To do – Where does the word "unfold" occur in the entries below? Copy every line that has it.
+---+
Lemma p_values_record_each_differencing_step_witness :
  let self :=
    set_d (fresh (series_of 100) default_alpha default_conditions false 0)
          (PyInt 0) in
  exists k',
    d (snd (@_get_differencing_degree sm_once self)) = Some (PyInt k')
    /\ forall j : nat,
         Z.of_nat j < k' - 0 ->
         dict_get (0 + Z.of_nat j)
                  (p_values (snd (@_get_differencing_degree sm_once self)))
         = @test_p_values sm_once (differenced j (series_of 100)).
Proof.
  intro self.
  destruct (@p_values_record_each_differencing_step sm_once self 0
              eq_refl ltac:(lia) sm_once_tests_return)
    as (k' & Hd & _ & Hj & _).
  exists k'. split; assumption.
Defined.

Lemma find_warns_only_at_hard_stop_witness :
  let self :=
    set_d (fresh (series_of 100) default_alpha default_conditions false 1)
          (PyInt 0) in
  exists k',
    d (snd (@find sm_unit_root self)) = Some (PyInt k')
    /\ warnings (snd (@find sm_unit_root self))
       = warnings self
         ++ hard_stop_warning
              ((k' =? 2)
               && @needs_differencing sm_unit_root (alpha self)
                    (differenced (Z.to_nat (2 - 0)) (ts self))
               && negb (verbose self =? 0)).
Proof.
  intro self.
  exact (proj2 (@find_warns_only_at_hard_stop sm_unit_root self) 0
           eq_refl ltac:(lia) sm_unit_root_tests_return).
Defined.

(** ** The candidates a run of [find] fits *)

Section Candidates.

Context {sm : Statsmodels}.

Lemma for_in_app {A S : Type} (l1 l2 : list A) (body : A -> S -> M S)
    (acc : S) (s : HyndmanKhandakar) :
  for_in (l1 ++ l2) body acc s
  = bind (for_in l1 body acc) (for_in l2 body) s.
Proof.
  revert acc s. induction l1 as [|x l1 IH]; intros acc s.
  - reflexivity.
  - simpl. unfold bind.
    destruct (body x acc s) as [[acc'|e] s']; [|reflexivity].
    rewrite IH. reflexivity.
Qed.

Lemma for_in_ext {A S : Type} (l : list A) (body1 body2 : A -> S -> M S) :
  (forall x acc s, body1 x acc s = body2 x acc s) ->
  forall acc s, for_in l body1 acc s = for_in l body2 acc s.
Proof.
  intro Hext. induction l as [|x l IH]; intros acc s; [reflexivity|].
  simpl. unfold bind. rewrite Hext.
  destruct (body2 x acc s) as [[acc'|e] s']; [apply IH | reflexivity].
Qed.

Lemma for_in_flat_map {A B S : Type} (f : A -> list B) (l : list A)
    (body : B -> S -> M S) (acc : S) (s : HyndmanKhandakar) :
  for_in (flat_map f l) body acc s
  = for_in l (fun x acc' => for_in (f x) body acc') acc s.
Proof.
  revert acc s. induction l as [|x l IH]; intros acc s; [reflexivity|].
  simpl. rewrite for_in_app. unfold bind.
  destruct (for_in (f x) body acc s) as [[acc'|e] s']; [apply IH | reflexivity].
Qed.

Lemma for_in_map {A B S : Type} (g : A -> B) (l : list A)
    (body : B -> S -> M S) (acc : S) (s : HyndmanKhandakar) :
  for_in (map g l) body acc s = for_in l (fun x => body (g x)) acc s.
Proof.
  revert acc s. induction l as [|x l IH]; intros acc s; [reflexivity|].
  simpl. unfold bind.
  destruct (body (g x) acc s) as [[acc'|e] s']; [apply IH | reflexivity].
Qed.

(** The three nested loops are one loop over the candidates in the order
    the nesting reaches them. *)
Lemma grid_phase_flat (ps qs : list pyint) (d0 : pyint)
    (orders : list Candidate) (s : HyndmanKhandakar) :
  grid_phase ps qs d0 orders s
  = for_in (grid_candidates ps qs d0) grid_step orders s.
Proof.
  unfold grid_phase, grid_candidates. rewrite for_in_flat_map.
  apply for_in_ext. intros p acc1 s1.
  rewrite for_in_flat_map. apply for_in_ext. intros q acc2 s2.
  rewrite for_in_map. reflexivity.
Qed.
+---+
Response area –
  - simpl. unfold bind.
  simpl. unfold bind. rewrite Hext.
  simpl. rewrite for_in_app. unfold bind.
  simpl. unfold bind.
  unfold grid_phase, grid_candidates. rewrite for_in_flat_map.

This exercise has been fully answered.